The IG thing is weird but honestly boys can be clueless. And not making the first move is totally smart - let HIM pursue if he's really feeling you!
I'd say keep an eye out for him on campus, maybe "coincidentally" hang in the gym when you see his car. That could give him the chance to come chat you up. But don't stress sis, if he's shy too it may just take a little time. Fingers crossed for you girl! Keep me posted if anything else happens 🤞
Thank you so much you’re so nice lol. Well he sat down next to me because that was the only available seat. when I saw his car parked around the gym, I thought he was working out at the gym but he wasn’t there. He probably had some class or was in another sports class around the gym. There’s like a lot gym classes every day and I can’t really look for him in every class that’s a little bit too crazy. It’s so annoying because the past 3 weeks I was hoping so much to bump into him on campus…. But I’d always only see his friends around the library or cafeteria… I always get excited when I see them just to realize he’s not even with them anymore…. I don't know what I can actually do…
Aww man, I know that feeling sucks! Waiting around hoping to randomly bump into someone is so frustrating. But don't lose hope yet dude, there's still a chance you could see him!
A few things you could try - maybe ask one of his friends casually if they know his class schedule. Or look on your school's website, sometimes it lists time/location of classes.

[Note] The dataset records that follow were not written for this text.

(** The junction test of the path utilities asks PowerShell; this is the
    answer [is_junction] gives on a filesystem. *)
Definition is_junction_of (os : OS) (f : filesystem) (p : string) : bool :=
  if bool_decide (p = EmptyString) || negb (exists_ f (Path p)) then false else
  let '(success, output) := run_query os (GetItemLinkType p) f in
  success && negb (all_space output).

Definition is_junction (os : OS) (p : string) : M bool :=
  f ← get_fs;
  if bool_decide (p = EmptyString) || negb (exists_ f (Path p)) then mret false else
  '(success, output) ← ps_query os (GetItemLinkType p);
  if success && negb (all_space output) then mret true else mret false.

Definition get_junction_target (os : OS) (p : string) : M (option string) :=
  j ← is_junction os p;
  if negb j then mret None else
  '(success, output) ← ps_query os (GetItemTarget p);
  if success && negb (all_space output) then mret (Some (strip output))
  else mret None.

End PathUtils.

(** ** core/rollback.py *)

Module RollbackManager.

(** The rollback manager tests for a junction with pathlib: a directory
    that is a symbolic link. *)
Definition _is_junction (f : filesystem) (p : path) : bool :=
  is_dir f p && is_symlink f p.

Definition _get_junction_target (f : filesystem) (p : path) : option string :=
  if _is_junction f p then str <$> readlink f p else None.

(** Writing [rollback.json]; a failure to open or write raises. *)
Definition json_dump (os : OS) (r : rollback_record) : M bool :=
  if json_dump_ok os
  then put_rollback_file (Some r);; emit (EvJsonDump r);; mret true
  else mret false.

(** The dictionary built on lines 42-56 of [create_rollback_point]. *)
Definition snapshot (os : OS) (f : filesystem) (source target : string)
    : rollback_record :=
  let source_path := Path source in
  let target_path := Path target in
  let sj := _is_junction f source_path in
  {| rd_source := str (resolve f source_path);
     rd_target := str (resolve f target_path);
     source_existed := exists_ f source_path;
     target_existed := exists_ f target_path;
     source_is_junction := sj;
     backup_created := false;
     junction_created := false;
     timestamp := now os;
     original_junction_target :=
       if sj then _get_junction_target f source_path else None |}.

Definition create_rollback_point (os : OS) (source target : string) : M bool :=
  f ← get_fs;
  put_rollback_data (Some (snapshot os f source target));;
  json_dump os (snapshot os f source target).

Definition update_rollback_status (os : OS) (bc jc : bool) : M unit :=
  d ← get_rollback_data;
  match d with
  | Some r =>
      put_rollback_data (Some (set_status bc jc r));;
      json_dump os (set_status bc jc r);;
      mret tt
  | None => mret tt
  end.

Definition _remove_junction (os : OS) (junction_path : path) : M bool :=
  f ← get_fs;
  if exists_ f junction_path && _is_junction f junction_path
  then shell os (Rmdir (str junction_path))
  else mret true.

Definition _move_back_from_target (os : OS) (source_path target_path : path)
    : M bool :=
  f ← get_fs;
  if exists_ f target_path then
    made ← mkdir os (parent source_path);
    if negb made then mret false else
    move os target_path source_path
  else mret true.

Definition _restore_junction (os : OS) (source_path : path) (target : string)
    : M bool :=
  shell os (Mklink (str source_path) target).

(** The record to roll back: the one in memory, else the one on disk. *)
Definition load : M (option rollback_record) :=
  d ← get_rollback_data;
  match d with
  | Some r => mret (Some r)
  | None =>
      file ← get_rollback_file;
      match file with
      | Some r => put_rollback_data (Some r);; mret (Some r)
      | None => emit (EvLog WARNING "No rollback data available");; mret None
      end
  end.

Definition rollback (os : OS) : M bool :=
  d ← load;
  match d with
  | None => mret false
  | Some r =>
      let source_path := Path (rd_source r) in
      let target_path := Path (rd_target r) in
      s1 ← (if junction_created r then _remove_junction os source_path
            else mret true);
      s2 ← (if backup_created r
            then _move_back_from_target os source_path target_path
            else mret true);
      s3 ← (if source_is_junction r then
              match original_junction_target r with
              | Some original_target =>
                  if bool_decide (original_target = EmptyString) then mret true
                  else _restore_junction os source_path original_target
              | None => mret true
              end
            else mret true);
      let success := true && s1 && s2 && s3 in
      (if success then emit (EvLog INFO "Rollback completed successfully")
       else emit (EvLog ERROR "Rollback completed with errors"));;
      mret success
  end.

Definition clear_rollback_point (os : OS) : M unit :=
  put_rollback_data None;;
  file ← get_rollback_file;
  match file with
  | Some _ =>
      if unlink_ok os then put_rollback_file None;; emit EvUnlink
      else mret tt
  | None => mret tt
  end.

End RollbackManager.

(** ** core/backup.py *)

Module BackupManager.

Definition validate_paths (os : OS) (source target : string) : M (bool * string) :=
  f ← get_fs;
  let '(source_valid, source_error) := PathUtils.validate_source_path os f source in
  if negb source_valid then mret (false, "Source path error: " +:+ source_error) else
  let '(target_valid, target_error) := PathUtils.validate_target_path os f target in
  if negb target_valid then mret (false, "Target path error: " +:+ target_error) else
  j ← PathUtils.is_junction os source;
  if (j : bool) then mret (false, "Source path is already a junction link")
  else mret (true, EmptyString).

(** Lines 92-102 of [execute_backup]: the actual target string. *)
Definition actual_target_str (f : filesystem) (source target : string) : string :=
  let source_path := Path source in
  let target_path := Path target in
  if exists_ f target_path && is_dir f target_path
  then str (join target_path (name source_path))
  else target.

(** Lines 155-165 of [_move_folder]: the final target path and string. *)
Definition final_target_path (f : filesystem) (source target : string) : path :=
  let source_path := Path source in
  let target_path := Path target in
  if exists_ f target_path && is_dir f target_path
  then join target_path (name source_path)
  else target_path.

Definition final_target_str (f : filesystem) (source target : string) : string :=
  let target_path := Path target in
  if exists_ f target_path && is_dir f target_path
  then str (final_target_path f source target)
  else target.

Definition _move_folder (os : OS) (source target : string) : M bool :=
  f ← get_fs;
  let source_path := Path source in
  let target_path := final_target_path f source target in
  let target := final_target_str f source target in
  let target_parent := parent target_path in
  made ← (if negb (exists_ f target_parent) then mkdir os target_parent
          else mret true);
  if negb made then mret false else
  f ← get_fs;
  if exists_ f target_path then mret false else
  '(success, stdout, stderr) ← ps_command os (MoveItem source target);
  if (success : bool) then
    f ← get_fs;
    if negb (exists_ f target_path) then mret false else
    if exists_ f source_path then mret false else
    mret true
  else
    '(success, stdout, stderr) ← ps_command os (Robocopy source target);
    if success || negb (contains "ERROR" stderr) then
      f ← get_fs;
      if exists_ f target_path && negb (exists_ f source_path) then mret true
      else if exists_ f target_path && exists_ f source_path then
        '(remove_success, remove_out, remove_error) ← ps_command os (RemoveItem source);
        f ← get_fs;
        if remove_success || negb (exists_ f (Path source)) then mret true
        else mret false
      else mret false
    else mret false.

Definition _create_junction (os : OS) (source target : string) : M bool :=
  '(success, stdout, stderr) ← ps_command os (NewItemJunction source target);
  if negb success then mret false else
  j ← PathUtils.is_junction os source;
  if negb j then mret false else mret true.

Definition _verify_backup (os : OS) (source target : string) : M bool :=
  j ← PathUtils.is_junction os source;
  if negb j then mret false else
  f ← get_fs;
  if negb (exists_ f (Path target)) then mret false else
  jt ← PathUtils.get_junction_target os source;
  match jt with
  | None => mret false
  | Some junction_target =>
      if bool_decide (junction_target = EmptyString) then mret false else
      f ← get_fs;
      if bool_decide (resolve f (Path junction_target) ≠ resolve f (Path target))
      then mret false
      else mret true
  end.

(** [execute_backup] without a progress callback. *)
Definition execute_backup (os : OS) (source target : string) : M bool :=
  '(is_valid, error_msg) ← validate_paths os source target;
  if negb is_valid then mret false else
  f ← get_fs;
  let actual_target_str := actual_target_str f source target in
  RollbackManager.create_rollback_point os source actual_target_str;;
  move_success ← _move_folder os source target;
  if negb move_success then RollbackManager.rollback os;; mret false else
  junction_success ← _create_junction os source actual_target_str;
  if negb junction_success then RollbackManager.rollback os;; mret false else
  verified ← _verify_backup os source actual_target_str;
  if negb verified then RollbackManager.rollback os;; mret false else
  RollbackManager.clear_rollback_point os;;
  mret true.

End BackupManager.

(** ** A platform to run the program on

    [ideal_os] gives every command its documented effect on the flat
    filesystem: a move renames one entry, a junction is a new link entry,
    and nothing is denied.  The variants below inject the failures the
    scenarios need. *)

Module Platform.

That way at least you'd know generally where he's at each day if you wanted to hang around those areas.
Or you could try finding him on social media again with your real profile this time. Shoot him a friend request and be like "Hey, it's [your name] from that seminar class. Thought I'd say hey!" Worst that happens is he doesn't accept, but it shows you were thinking of him.
Another option is joining a club or intramural sports team. He might be in some of those too and you could "naturally" run into each other that way. Or leave it up to chance and keep your eyes peeled on campus.
Don't stress too much, these things have a way of working out. Seems like he was into you so if you do connect again I'm sure he'll be stoked! Just stay positive - I'm sure you guys will cross paths soon enough.
Thank you so much lol you’re actually giving me too much hope. But asking his friend for his schedule is actually crazy… Boy I’d rather confess my crush straight to him haha. Isn’t that actually easier? I’m actually too shy to send him a IG request… and the semester is about to end in 2 weeks… There’ll literally be a 2 months break… But who knows maybe I’ll bump into him before. But thank you :)
I know, asking his friend about his schedule does seem pretty desperate and crazy! But sometimes us girls will do wild things when we've got a crush, haha. You're right though, a direct confession would actually be easier in a way.
I totally get being too shy for the IG request too. Maybe wait and see if you run into him again before finals? That way you can use the ending semester as an excuse to exchange numbers "to stay in touch over the break." No pressure, just casual like.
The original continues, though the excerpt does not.